### YOUR INSTRUCTIONS
Print nothing but the lines below starting at the line that holds "CreateJoinCodeDelivery service env" and ending at the line that holds "Definition enrolled : MemoryRegistry", including both, each exactly as written.

### PROVIDED RECORDS

(** A Controller, its service, and two environments. *)
Definition fill (c : ascii) (n : nat) : bytes := repeat c n.
Definition year : Z := 365 * 24 * Hour.
Definition now : Z := 2020 * year.
Definition identity : ControllerIdentity :=
  match NewControllerIdentity [] now (Some (fill "k"%char 400)) with
  | Ok identity => identity
  | Err _ => mkIdentity None [] None []
  end.
Definition service : Service := mkService true identity (fill "d"%char 32) 7.
Definition restarted : Service := mkService true identity (fill "d"%char 32) 8.
Definition env : Environment := mkEnvironment now now (fill "r"%char 100).
Definition env2 : Environment := mkEnvironment (now + Hour) (now + Hour) (fill "q"%char 100).
Definition env3 : Environment := mkEnvironment (now + 2 * Hour) (now + 2 * Hour) (fill "z"%char 100).
Definition csr : bytes := bytes_of "node key".

(** A delivered code. *)
Definition delivered : MemoryRegistry * result JoinCodeDelivery :=
  CreateJoinCodeDelivery service env NewMemoryRegistry ["controller.example.test:443"].
Definition encoded : string :=
  match delivered.2 with Ok d => delivery_encoded d | Err _ => "" end.
(** The enrollment. *)
Definition enrolled : MemoryRegistry * result EnrollmentResult :=
  Enroll service env2 delivered.1 encoded csr.
Definition answer : EnrollmentResult :=
  match enrolled.2 with
  | Ok answer => answer
  | Err _ => mkEnrollmentResult "" [] [] (mkCredential "" "" 0 0 0)
  end.
Definition renewal : MemoryRegistry * result EnrollmentResult :=
  Renew restarted env3 enrolled.1 (result_Credential answer) csr.
(** The certificate of the enrollment. *)
Definition node_random : bytes := drop 16 (random env2).
Definition issued : result (Certificate PublicKey * bytes) :=
  IssueNodeCertificate node_random identity csr (result_NodeID answer) 1 (clock_now env2) (Some node_random).
Definition certificate : Certificate PublicKey :=
  match issued with
  | Ok (c, _) => c
  | Err _ => mkCertificate [] None 0 0 "" [] [] 0 [] false false [] [] None
  end.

### TASK OUTPUT
  CreateJoinCodeDelivery service env NewMemoryRegistry ["controller.example.test:443"].
Definition encoded : string :=
  match delivered.2 with Ok d => delivery_encoded d | Err _ => "" end.
(** The enrollment. *)
Definition enrolled : MemoryRegistry * result EnrollmentResult :=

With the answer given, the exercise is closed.